Instability of ordination results under changes in input data order: explanations and remedies

by Jari Oksanen & Peter R. Minchin

Journal of Vegetation Science 8, 447-454; 1997.


We demonstrate that correspondence analysis (CA) and detrended correspondence analysis (DCA) ordinations produced by the popular program CANOCO are unstable under reordering of the species and sites in the input data matrix. In CA, the main cause of the instability is the use of insufficiently stringent convergence criteria in the power algorithm that is used to estimate the eigenvalues. The use of stricter criteria produces CA ordinations that are acceptably stable. The divisive classification program TWINSPAN uses CA based on a similar algorithm, but with extremely lax convergence criteria, and is thus susceptible to extreme instability.

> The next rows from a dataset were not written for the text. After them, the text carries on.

(** The object inserted into the [feedback] table. *)
Record FeedbackData : Type := {
  helpfulness : string;
  q1_importance : string;
  q2_width_pref : string;
  top1 : option string;
  top2 : option string;
  top3 : option string
}.

(** What a handler does besides setting the page state, in the order it
    does it. *)
Inductive Effect : Type :=
  | ScrollToTop
  | ShowToast (t : Toast)
  | Gtag (eventName : string) (params : list (string * Param))
  | ConsoleError (line : string)
  | InsertFeedback (row : FeedbackData)
  | ClipboardWrite (text : string)
  | AppendTextArea (value : string)
  | ExecCopy (successful : bool)
  | RemoveTextArea
  | ClearCopiedAfter (ms : Z).

(** What the handlers find in the browser: whether [window.gtag] is
    defined, how the insert into [feedback] settles (resolved, it carries
    [error], which may be [null]), how [navigator.clipboard.writeText]
    settles (rejected also stands for a missing [navigator.clipboard]), and
    what [document.execCommand('copy')] returns or throws.  [toast], the
    state setters, [gtag] and the other DOM calls return normally. *)
Record Browser : Type := {
  has_gtag : bool;
  insert_feedback : FeedbackData -> Settled (option string);
  clipboard_writeText : string -> Settled unit;
  execCommand_copy : Settled bool
}.

(** [if (typeof window !== 'undefined' && window.gtag) { window.gtag(...) }] *)
Definition report (env : Browser) (e : Effect) : list Effect :=
  if has_gtag env then [e] else [].

(** [`Q1:${wetPref} | Q2:${widthPref}`] *)
Definition event_label (wetPref : WetPreference) (widthPref : WidthPreference) : string :=
  ("Q1:" ++ wet_value wetPref ++ " | Q2:" ++ width_value widthPref)%string.

(** The page's [<title>] and the [content] of the three meta elements the
    page looks up; [None] when [querySelector] finds no such element. *)
Record Document : Type := {
  doc_title : string;
  meta_description : option string;
  og_title : option string;
  og_description : option string
}.

Definition default_title : string :=
  "公路车轮胎购买指南 - 基于测试数据的智能推荐工具 | Iron Legs".

Section Page.
Context {N : Number}.
Local Open Scope string_scope.

(** [`${tire.width_spec_mm}`]: the digits of the width, [null] for a null
    width. *)
Definition width_text (w : option Z) : string :=
  match w with Some z => number_text z | None => "null" end.

(** [`${tire.brand} ${tire.model} ${tire.width_spec_mm}mm`] *)
Definition tireName (t : TireWithScore) : string :=
  brand (tire t) ++ " " ++ model (tire t) ++ " "
    ++ width_text (width_spec_mm (tire t)) ++ "mm".

(** *** [handleReset] and [handleLogoClick] *)

Definition handleReset (st : PageState) : PageState * list Effect :=
  ({| wetPref := wetPref st; widthPref := widthPref st;
      results := []; loading := loading st;
      showResults := false; feedback := None |},
   [ScrollToTop]).

Definition handleLogoClick (st : PageState) : PageState * list Effect :=
  if showResults st then
    ({| wetPref := wetPref st; widthPref := widthPref st;
        results := []; loading := loading st;
        showResults := false; feedback := None |},
     [ScrollToTop])
  else (st, [ScrollToTop]).

(** *** [handleFeedback] *)

(** [results[k] ? `...` : null] *)
Definition top (results : list TireWithScore) (k : nat) : option string :=
  match nth_error results k with
  | Some t => Some (tireName t)
  | None => None
  end.
(** * LexiAI: vocabulary store, tool functions and tool-dispatch loop

    A shallow embedding of [app.py]: the [memory] table of the SQLite
    database, the three tool functions registered with the language model,
    the helper functions of the sidebar, and the chat turn
    ([handle_chat_input]) that executes the tool calls requested by the
    model.  The language model, the vector index, the clock behind
    [datetime('now')] and SQLite's [RANDOM()] are external: they are
    oracles of an environment record, consulted with a counter so that two
    consultations may answer differently. *)

From Stdlib Require Import String Ascii List ZArith Bool Lia Permutation Sorted.
Import ListNotations.
Local Open Scope string_scope.

(** ** Python strings

    A [str] is modelled by its bytes.  [lower] is [str.lower] on the ASCII
    letters; bytes outside [A-Z] are left as they are. *)

Definition nl : string := String "010" EmptyString.

Definition lower_char (c : ascii) : ascii :=
  let n := nat_of_ascii c in
  if ((65 <=? n) && (n <=? 90))%nat then ascii_of_nat (n + 32) else c.

Fixpoint lower (s : string) : string :=
  match s with
  | EmptyString => EmptyString
  | String c s' => String (lower_char c) (lower s')
  end.

(** [sep.join(parts)] *)
Definition join (sep : string) (parts : list string) : string :=
  String.concat sep parts.

(** ** Exceptions and results *)

(** The exception classes that the modelled code can meet; each carries the
    text that [str(e)] gives. *)
Inductive Exception : Type :=
| OverflowError (msg : string)
| ValidationError (msg : string)
| AttributeError (msg : string)
| ServiceError (msg : string)
| TypeError (msg : string).

Definition str_of_exception (e : Exception) : string :=
  match e with
  | OverflowError m | ValidationError m | AttributeError m | ServiceError m
  | TypeError m => m
  end.

Inductive result (A : Type) : Type :=
| Ok (a : A)
| Raise (e : Exception).
Arguments Ok {A} a.
Arguments Raise {A} e.

(** ** The [memory] table

    [CREATE TABLE memory (kata TEXT, arti TEXT, inserted_at TEXT DEFAULT
    (datetime('now')))]: no key, no uniqueness constraint, so the table is
    a list of rows in insertion (rowid) order.  [inserted_at] is the text
    [YYYY-MM-DD HH:MM:SS], compared as text. *)

Record Row : Type := mkRow {
  kata : string;
  arti : string;
  inserted_at : string
}.

Definition Store : Type := list Row.

(** *** SQL fragments used by the queries *)

Section OrderBy.
Context {A K : Type} (leb : K -> K -> bool) (key : A -> K).

(** [ORDER BY key] under the order [leb]: a stable insertion sort, so rows
    with equal keys keep their scan order (SQLite leaves the order of ties
    open). *)
Fixpoint insert_by (x : A) (l : list A) : list A :=
  match l with
  | [] => [x]
  | y :: l' => if leb (key x) (key y) then x :: y :: l' else y :: insert_by x l'
  end.

Fixpoint order_by (l : list A) : list A :=
  match l with
  | [] => []
  | x :: l' => insert_by x (order_by l')
  end.

End OrderBy.

(** [LIMIT n]: a negative [n] means no upper bound. *)
Definition sql_limit {A : Type} (n : Z) (l : list A) : list A :=
  if (n <? 0)%Z then l else firstn (Z.to_nat n) l.

(** Binding a Python [int] to a statement parameter: SQLite integers are
    signed 64-bit, and the [sqlite3] module raises outside that range. *)
Definition bind_int (n : Z) : result Z :=
  if ((- 2 ^ 63 <=? n) && (n <? 2 ^ 63))%Z then Ok n
  else Raise (OverflowError "Python int too large to convert to SQLite INTEGER").

(** [WHERE kata = ?]: text equality under the default BINARY collation. *)
Definition kata_is (key : string) (r : Row) : bool := String.eqb (kata r) key.

(** ** The tool functions *)

Definition msg_exists (word : string) : string :=
  "Kata '" ++ word ++ "' sudah ada di database, tidak ditambahkan ulang.".

Definition msg_added (word meaning : string) : string :=
  "Berhasil menambahkan '" ++ word ++ "' (" ++ meaning ++ ") ke kosakata Anda".

(** [f_memory_update(word, meaning)]; [now] is the value of
    [datetime('now')] when the row is inserted. *)
Definition f_memory_update (now : string) (word meaning : string) (db : Store)
  : string * Store :=
  let exists_ := existsb (kata_is (lower word)) db in
  if exists_ then (msg_exists word, db)
  else (msg_added word meaning, (db ++ [mkRow word meaning now])%list).

Definition msg_empty : string := "Database kosong.".

Definition bullet (r : Row) : string := "- " ++ kata r ++ " (" ++ arti r ++ ")".

(** What [f_memory_query] returns for the fetched rows. *)
Definition format_results (results : list Row) : string :=
  match results with
  | [] => msg_empty
  | _ :: _ => "Kosakata acak yang tersimpan:" ++ nl ++ join nl (map bullet results)
  end.

(** [SELECT kata, arti FROM memory ORDER BY RANDOM() LIMIT ?]: [RANDOM()] is
    evaluated once per scanned row, [rnd i] being the draw for row [i]. *)
Definition select_random (rnd : nat -> Z) (n : Z) (db : Store) : list Row :=
  let keyed := combine (map rnd (seq 0 (length db))) db in
  sql_limit n (map snd (order_by Z.leb fst keyed)).

(** [f_memory_query(rows_query=5)] *)
Definition f_memory_query (rnd : nat -> Z) (rows_query : Z) (db : Store)
  : result string :=
  match bind_int rows_query with
  | Raise e => Raise e
  | Ok n => Ok (format_results (select_random rnd n db))
  end.

(** ** Helper functions of the sidebar *)

Definition get_vocabulary_count (db : Store) : nat := length db.

(** [ORDER BY inserted_at DESC]: descending text order. *)
Definition desc (a b : string) : bool := String.leb b a.

(** [get_recent_vocabulary(limit=10)] *)
Definition get_recent_vocabulary (limit : Z) (db : Store) : result (list Row) :=
  match bind_int limit with
  | Raise e => Raise e
  | Ok n => Ok (sql_limit n (order_by desc inserted_at db))
  end.

(** [delete_vocabulary(word)]: [DELETE FROM memory WHERE kata = ?]. *)
Definition delete_vocabulary (word : string) (db : Store) : string * Store :=
  ("Kata '" ++ word ++ "' berhasil dihapus",
   filter (fun r => negb (kata_is word r)) db).

(** ** Messages and tool calls *)

(** A value of a tool call's arguments: a string, an integer, or anything
    else JSON allows. *)
Inductive Value : Type :=
| VStr (s : string)
| VInt (n : Z)
| VOther.

(** A Python [dict] with string keys, as the list of its items; [d[key]]
    is the first item under [key]. *)
Definition Dict : Type := list (string * Value).

Fixpoint dict_get (key : string) (d : Dict) : option Value :=
  match d with
  | [] => None
  | (k, v) :: d' => if String.eqb k key then Some v else dict_get key d'
  end.

(** An entry of [ai_msg.tool_calls].  LangChain gives the arguments already
    parsed ([args] is a dict; calls whose arguments do not parse are kept
    apart in [invalid_tool_calls]), so the [json.loads] branch of the loop
    is never taken; the model binding gives every call an [id]. *)
Record ToolCall : Type := mkCall {
  call_name : string;
  call_args : Dict;
  call_id : string
}.

Record AIMsg : Type := mkAI {
  ai_content : string;
  ai_tool_calls : list ToolCall
}.

Inductive Message : Type :=
| SystemMessage (content : string)
| HumanMessage (content : string)
| AIMessage (m : AIMsg)
| ToolMessage (content : string) (tool_call_id : string).

(** ** The environment and the world *)

(** What the program does not define: the prompt text, the clock, SQLite's
    random draws, the model with the tools bound, the vector index
    ([None] when [load_vector_db] found no index files) and the plain model
    used by the lookup tool.  The first argument of an oracle is the
    counter of the world at the consultation.  A chat model answers with
    an [AIMessage] or raises. *)
Record Env : Type := mkEnv {
  SYSTEM_PROMPT : string;
  datetime_now : nat -> string;
  sqlite_random : nat -> nat -> Z;
  llm_with_tools : nat -> list Message -> result AIMsg;
  vector_db : option (nat -> string -> result (list string));
  llm : nat -> string -> result string
}.

(** [memory.db], [st.session_state] (where [messages] may be absent) and the
    consultation counter. *)
Record World : Type := mkWorld {
  memory : Store;
  messages : option (list Message);
  tick : nat
}.

(** *** Computations: state that survives a raised exception *)

Definition M (A : Type) : Type := World -> World * result A.

Definition ret {A : Type} (a : A) : M A := fun w => (w, Ok a).

Definition raise {A : Type} (e : Exception) : M A := fun w => (w, Raise e).

Definition bind {A B : Type} (m : M A) (k : A -> M B) : M B :=
  fun w =>
    match m w with
    | (w', Ok a) => k a w'
    | (w', Raise e) => (w', Raise e)
    end.

(** [try: m except Exception as e: handler(e)] *)
Definition try_except {A : Type} (m : M A) (handler : Exception -> M A) : M A :=
  fun w =>
    match m w with
    | (w', Ok a) => (w', Ok a)
    | (w', Raise e) => handler e w'
    end.

Notation "x <- c1 ;; c2" := (bind c1 (fun x => c2))
  (at level 61, c1 at next level, right associativity).
Notation "c1 ;; c2" := (bind c1 (fun _ => c2))
  (at level 61, right associativity).

(** Consult an oracle and advance the counter. *)
Definition consult {A : Type} (oracle : nat -> result A) : M A :=
  fun w => (mkWorld (memory w) (messages w) (S (tick w)), oracle (tick w)).

(** Run a pure operation on the [memory] table. *)
Definition on_memory {A : Type} (op : Store -> A * Store) : M A :=
  fun w => let (a, db) := op (memory w) in
           (mkWorld db (messages w) (tick w), Ok a).

Definition get_memory : M Store := fun w => (w, Ok (memory w)).

(** [st.session_state.messages.extend(msgs)]; the attribute must exist. *)
Definition extend_messages (msgs : list Message) : M unit :=
  fun w =>
    match messages w with
    | Some history =>
        (mkWorld (memory w) (Some (history ++ msgs)%list) (tick w), Ok tt)
    | None =>
        (w, Raise (AttributeError "st.session_state has no attribute 'messages'"))
    end.

Definition append_message (msg : Message) : M unit := extend_messages [msg].

(** The greeting shown when a session starts. *)
Definition GREETING : string :=
  "Halo! Saya LexiAI, asisten belajar bahasa Jepang pribadi Anda." ++ nl ++ nl ++
  "Saya memiliki tiga fitur utama untuk membantu Anda belajar bahasa Jepang secara efektif:" ++ nl ++
  "1. **Menambahkan Kosakata Baru:** Anda dapat menambahkan kata baru beserta artinya ke daftar kosakata Anda." ++ nl ++
  "2. **Mencari Arti Kata atau Terjemahan:** Saya bisa menampilkan arti kata, terjemahan, dan informasi terkait kosakata." ++ nl ++
  "3. **Meninjau Kosakata yang Sudah Dipelajari:** Anda bisa meminta saya menampilkan kembali kata-kata yang telah ditambahkan." ++ nl ++ nl ++
  "Apa yang ingin Anda lakukan hari ini?".

Section Deployment.
Variable env : Env.

(** [if "messages" not in st.session_state: st.session_state.messages = [...]] *)
Definition init_messages : M unit :=
  fun w =>
    match messages w with
    | Some _ => (w, Ok tt)
    | None =>
        (mkWorld (memory w)
           (Some [SystemMessage (SYSTEM_PROMPT env); AIMessage (mkAI GREETING [])])
           (tick w), Ok tt)
    end.

(** *** The tools as the model invokes them: [tool.invoke(args)]

    The arguments are checked against the tool's signature first: a
    missing required argument or one of another type raises; other keys
    are ignored. *)

Definition validation_error (tool field : string) : Exception :=
  ValidationError ("1 validation error for " ++ tool ++ nl ++ field).

Definition invoke_f_memory_update (args : Dict) : M string :=
  match dict_get "word" args with
  | Some (VStr word) =>
      match dict_get "meaning" args with
      | Some (VStr meaning) =>
          now <- consult (fun t => Ok (datetime_now env t));;
          on_memory (f_memory_update now word meaning)
      | _ => raise (validation_error "f_memory_update" "meaning")
      end
  | _ => raise (validation_error "f_memory_update" "word")
  end.

Definition query_memory (rows_query : Z) : M string :=
  db <- get_memory;;
  consult (fun t => f_memory_query (sqlite_random env t) rows_query db).

Definition invoke_f_memory_query (args : Dict) : M string :=
  match dict_get "rows_query" args with
  | None => query_memory 5
  | Some (VInt rows_query) => query_memory rows_query
  | Some _ => raise (validation_error "f_memory_query" "rows_query")
  end.
(** * Earn Agent: the operation-execution pipeline of [src/main.ts]

    A shallow embedding of the agent's driver: intake of the reasoning
    service's answer ([parseOpFromCodeBlock], [runAiScenario]), the step
    executor ([runScenarioStep]), the transaction lifecycle
    ([processTransactions]), the account-state refresh
    ([refreshEarnAgentData]) and the busy-flag gate of [main].

    - The outside world.  The program talks to three parties: the
      aggregator's HTTP API, the wallet signer and the chat-completion
      service.  They are modelled by an environment [Env] that answers each
      call from the history of all earlier calls.  Every call (with its
      answer), every delay and every console line is appended to a trace,
      so that "which calls are made, in which order" is a statement about
      that trace.
    - Data.  The bodies the aggregator answers with are records with the
      fields the program reads; a field is optional where the program
      guards its access ([?.], [??], [||], [!x]).  What the reasoning
      service sends is untrusted text: the object parsed from it is kept
      as a [JSON] value and read dynamically.
    - Effects.  Async functions are computations in a state-and-exception
      monad [M] over the busy flag, the account data and the trace.
      [while (true)] loops take fuel; running out of it is the outcome
      [OutOfFuel], which no [catch] or [finally] sees.
    - Built-ins.  [JSON.parse], [parseFloat], [trim], [toLowerCase] and the
      number conversions belong to the JavaScript run time; they are the
      fields of the class [Builtins] and all statements hold for any
      implementation.  [Reference] implements them for running examples.
    - Scheduling.  A handler (the interval callback, one turn of the prompt
      loop) is a computation of its own; a trigger that arrives while a
      cycle is suspended is the handler run in the state of that moment. *)

From Stdlib Require Import String Ascii List ZArith QArith Bool Arith Lia.
From Stdlib Require Import Sorted Permutation.
Import ListNotations.
Set Warnings "-register-all".
Local Close Scope Q_scope.
Local Open Scope string_scope.
Local Open Scope list_scope.

(** ** JavaScript values that come out of [JSON.parse] *)

(** A JSON number is held as the exact rational value of the double that
    [JSON.parse] produced. *)
Inductive JSON : Type :=
| JNull
| JBool (b : bool)
| JNum (n : Q)
| JStr (s : string)
| JArr (items : list JSON)
| JObj (members : list (string * JSON)).

(** [None] is JavaScript's [undefined]. *)
Definition JSValue : Type := option JSON.

(** Truthiness, as used by [!x], [x || y] and [if (x)]. *)
Definition truthy (v : JSValue) : bool :=
  match v with
  | None => false
  | Some JNull => false
  | Some (JBool b) => b
  | Some (JNum n) => negb (Qeq_bool n 0%Q)
  | Some (JStr s) => negb (s =? "")
  | Some (JArr _) => true
  | Some (JObj _) => true
  end.

(** [v === "lit"] for a string literal. *)
Definition strict_eq_str (v : JSValue) (lit : string) : bool :=
  match v with
  | Some (JStr s) => s =? lit
  | _ => false
  end.

(** Own property [k] of an object produced by [JSON.parse]; for a repeated
    member name the last one wins. *)
Fixpoint lookup_member (k : string) (members : list (string * JSON)) : JSValue :=
  match members with
  | [] => None
  | (k', v) :: rest =>
      match lookup_member k rest with
      | Some v' => Some v'
      | None => if k' =? k then Some v else None
      end
  end.

(** [Object.keys(v).length] for a non-null value (for a string, the number
    of its bytes here: only whether it is zero is ever asked). *)
Definition keys_length (v : JSON) : nat :=
  match v with
  | JObj members => List.length (nodup string_dec (map fst members))
  | JArr items => List.length items
  | JStr s => String.length s
  | _ => 0
  end.

(** The sign of an IEEE double, which is all that [x <= 0] and [x > 0] look at. *)
Inductive FloatSign : Type := FNaN | FNeg | FZero | FPos.

Definition le0 (f : FloatSign) : bool :=
  match f with FNeg | FZero => true | _ => false end.

Definition gt0 (f : FloatSign) : bool :=
  match f with FPos => true | _ => false end.

(** Built-ins of the JavaScript run time that the program calls.  They are
    not code of the repository; every statement below holds for any
    implementation of them. *)
Class Builtins : Type := {
  JSON_parse : string -> option JSON;       (* [None]: a SyntaxError is thrown *)
  parseFloat : string -> FloatSign;
  trim : string -> string;                  (* String.prototype.trim *)
  toLowerCase : string -> string;           (* String.prototype.toLowerCase *)
  Number_toString : Q -> string;            (* template conversion of a number *)
  percent_toFixed2 : Q -> string            (* [(x * 100).toFixed(2)] *)
}.

(** String conversion of a template literal, [`${v}`]. *)
Section Template.
Context {B : Builtins}.

Fixpoint to_string (v : JSON) : string :=
  match v with
  | JNull => "null"
  | JBool true => "true"
  | JBool false => "false"
  | JNum n => Number_toString n
  | JStr s => s
  | JArr items =>
      (fix join (l : list JSON) : string :=
         match l with
         | [] => ""
         | x :: rest =>
             let sx := match x with JNull => "" | _ => to_string x end in
             match rest with
             | [] => sx
             | _ => (sx ++ "," ++ join rest)%string
             end
         end) items
  | JObj _ => "[object Object]"
  end.

Definition template (v : JSValue) : string :=
  match v with
  | None => "undefined"
  | Some j => to_string j
  end.
End Template.

(** ** Data model (the interfaces of [main.ts] and the aggregator's payloads) *)

Record Token : Type := mkToken {
  token_address : option string;
  token_symbol : string }.

Record Period : Type := mkPeriod { days : Q }.

Record Metadata : Type := mkMetadata {
  name : string;
  cooldownPeriod : option Period;
  warmupPeriod : option Period;
  withdrawPeriod : option Period }.

Record YieldStatus : Type := mkYieldStatus { enter : bool; exit : bool }.

Record YieldOpportunity : Type := mkYield {
  id : string;
  apy : Q;
  token : option Token;       (* read through [token?.address] *)
  metadata : Metadata;
  status : YieldStatus }.

Record EarningPosition : Type := mkPosition {
  pos_integrationId : string;
  pos_amount : string }.

(** One entry of a yield's balance list. *)
Record Balance : Type := mkBalance {
  bal_type : string;
  bal_amount : string }.

(** One item of the answer of [POST /v1/yields/balances]. *)
Record YieldBalances : Type := mkYieldBalances {
  yb_integrationId : string;
  balances : list Balance }.

(** One entry of the answer of [POST /v1/tokens/balances]. *)
Record TokenBalance : Type := mkTokenBalance {
  tb_amount : string;
  tb_token : Token }.

(** One address entry of the body of [POST /v1/tokens/balances]. *)
Record TokenQuery : Type := mkTokenQuery {
  tq_network : string;
  tq_address : string;
  tq_tokenAddress : option string }.

Record Transaction : Type := mkTx {
  tx_id : string;
  tx_type : string;
  tx_status : string }.

Record Session : Type := mkSession { transactions : list Transaction }.

Record UnsignedTx : Type := mkUnsigned { unsignedTransaction : string }.

Record TxStatus : Type := mkTxStatus {
  st_status : string;
  st_url : option string }.

Record YieldsPage : Type := mkPage { data : list YieldOpportunity }.

Record Message : Type := mkMessage { content : option string }.
Record Choice : Type := mkChoice { message : option Message }.
Record ChatCompletion : Type := mkChat { choices : list Choice }.

Record Wallet : Type := mkWallet { wallet_address : string }.

Record EarnAgentData : Type := mkData {
  yields : list YieldOpportunity;
  earningPositions : list EarningPosition;
  idleTokenBalances : list (string * string) }.

Definition NETWORK : string := "arbitrum".

(** The period of the interval timer, in milliseconds. *)
Definition CHECK_INTERVAL : Z := 5 * 60000.

(** ** The outside world *)

Inductive Method : Type := GET | POST | PATCH.

(** The aggregator requests the program issues.  Each constructor stands for
    one call site of [get], [post] or [patch]; [method_of] and [path_of]
    give the verb and the path the source builds for it, the remaining
    arguments are the JSON body. *)
Inductive Request : Type :=
| ListYields
| YieldDetail (integrationId : JSValue)
| PositionBalance (integrationId : JSValue) (address : string)
| PositionBalances (payload : list (string * string))   (* (address, integrationId) *)
| IdleBalances (addresses : list TokenQuery)
| ActionSession (endpoint : string) (integrationId : JSValue) (address : string)
                (amount : JSValue)
| ConstructTx (txId : string)
| SubmitTx (txId : string) (signedTransaction : string)
| StatusTx (txId : string).

Definition method_of (r : Request) : Method :=
  match r with
  | ListYields | YieldDetail _ | StatusTx _ => GET
  | ConstructTx _ => PATCH
  | _ => POST
  end.

Section Paths.
Context {B : Builtins}.

Definition path_of (r : Request) : string :=
  (match r with
   | ListYields => "/v2/yields?network=" ++ NETWORK
   | YieldDetail i => "/v2/yields/" ++ template i
   | PositionBalance i _ => "/v1/yields/" ++ template i ++ "/balances"
   | PositionBalances _ => "/v1/yields/balances"
   | IdleBalances _ => "/v1/tokens/balances"
   | ActionSession endpoint _ _ _ => "/v1/actions/" ++ endpoint
   | ConstructTx t => "/v1/transactions/" ++ t
   | SubmitTx t _ => "/v1/transactions/" ++ t ++ "/submit"
   | StatusTx t => "/v1/transactions/" ++ t ++ "/status"
   end)%string.
End Paths.

(** The decoded body of a successful answer, per request. *)
Definition resp_type (r : Request) : Type :=
  match r with
  | ListYields => YieldsPage
  | YieldDetail _ => YieldOpportunity
  | PositionBalance _ _ => list Balance
  | PositionBalances _ => list YieldBalances
  | IdleBalances _ => list TokenBalance
  | ActionSession _ _ _ _ => Session
  | ConstructTx _ => option UnsignedTx      (* [None]: a falsy body such as null *)
  | SubmitTx _ _ => JSON
  | StatusTx _ => option TxStatus           (* [None]: a falsy body such as null *)
  end.

(** What [fetch] followed by [response.json()] can give. *)
Inductive Response (A : Type) : Type :=
| Ok (body : A)            (* [response.ok] *)
| NotOk (code : Z)         (* [!response.ok], with [response.status] *)
| Unreachable.             (* the promise of [fetch] or of [json()] rejects *)
Arguments Ok {A} body.
Arguments NotOk {A} code.
Arguments Unreachable {A}.

(** Outcome of a promise of the signer or of the chat service. *)
Inductive Promise (A : Type) : Type :=
| Resolved (value : A)
| Rejected.
Arguments Resolved {A} value.
Arguments Rejected {A}.

(** Console lines, one constructor per [console.log]/[console.error] site. *)
Inductive LogLine : Type :=
| LogStarted
| LogUsingAddress (address : string)
| LogBusySkipInterval
| LogIntervalError
| LogInitialError
| LogBusyPleaseWait
| LogChatError
| LogScanning
| LogAgentSays (text : string)
| LogMissingSteps
| LogFailedToParse
| LogStep (type integrationId amount : JSValue)
| LogNoStaked
| LogNoBalance
| LogStepDone (type integrationId : JSValue)
| LogTx (type : string)
| LogRetrying (attempt : nat)
| LogCannotConstruct
| LogSubmitted (submitResult : JSON)
| LogNoStatus
| LogConfirmed (url : option string)
| LogFailed
| LogPending
| LogRefreshing
| LogRefreshed.

(** Everything the program does that is visible outside, with the answer it got. *)
Inductive Event : Type :=
| EvFetch (r : Request) (reply : Response (resp_type r))
| EvSign (payload : JSON) (reply : Promise string)
| EvChat (system user : string) (reply : Promise ChatCompletion)
| EvSleep (ms : Z)
| EvLog (line : LogLine).

Definition Trace : Type := list Event.

(** A deterministic environment: each answer is a function of the calls made
    so far and of the call itself. *)
Record Env : Type := mkEnv {
  fetch : Trace -> forall r : Request, Response (resp_type r);
  signTransaction : Trace -> Wallet -> JSON -> Promise string;
  chat_completions_create : Trace -> string -> string -> Promise ChatCompletion }.

(** ** Program state and the monad of effects *)

Record State : Type := mkState {
  earnAgentBusy : bool;
  earnAgentData : EarnAgentData;
  trace : Trace }.

Definition emit (s : State) (evs : list Event) : State :=
  mkState (earnAgentBusy s) (earnAgentData s) (trace s ++ evs).

Definition set_busy (b : bool) (s : State) : State :=
  mkState b (earnAgentData s) (trace s).

Definition set_data (d : EarnAgentData) (s : State) : State :=
  mkState (earnAgentBusy s) d (trace s).

Inductive Exn : Type :=
| RequestFailed (m : Method) (path : string) (code : Z)  (* [new Error(`GET ${path} failed: ...`)] *)
| PromiseRejected                                        (* a rejected external promise *)
| TypeError
| SyntaxError.

(** [OutOfFuel] stands for a [while (true)] loop that has not ended within
    the given number of iterations. *)
Inductive Outcome (A : Type) : Type :=
| Ret (a : A)
| Throw (e : Exn)
| OutOfFuel.
Arguments Ret {A} a.
Arguments Throw {A} e.
Arguments OutOfFuel {A}.

Definition M (A : Type) : Type := State -> Outcome A * State.

Definition ret {A} (a : A) : M A := fun s => (Ret a, s).

Definition bind {A B} (m : M A) (k : A -> M B) : M B :=
  fun s =>
    match m s with
    | (Ret a, s') => k a s'
    | (Throw e, s') => (Throw e, s')
    | (OutOfFuel, s') => (OutOfFuel, s')
    end.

We detected an order-dependent programming error in the non-linear rescaling procedure that forms part of DCA. When this bug is corrected, much of the instability in DCA disappears. The stability of DCA solutions is further enhanced by the use of strict convergence criteria. Although in our trials, much of the instability occurred on the third and forth axes, it should not be assumed that published 2-dimensional ordinations are sufficiently accurate. Data sets which have pairs of almost equal eigenvalues among the first 3 axes could suffer from marked instability in the first two dimensions. We strongly recommend that a debugged, strict version of CANOCO be released. Meanwhile, users can check the stability of their CA and DCA ordinations using the software that we have made available on the World Wide Web. An accurate program for CA, a debugged, strict version of DECORANA (for DCA) and a strict version of TWINSPAN are also available from our site.

Keywords: algorithm; correspondence analysis; clustering; detrended correspondence analysis; eigenanalysis; non-linear rescaling; numerical method; precision; tolerance.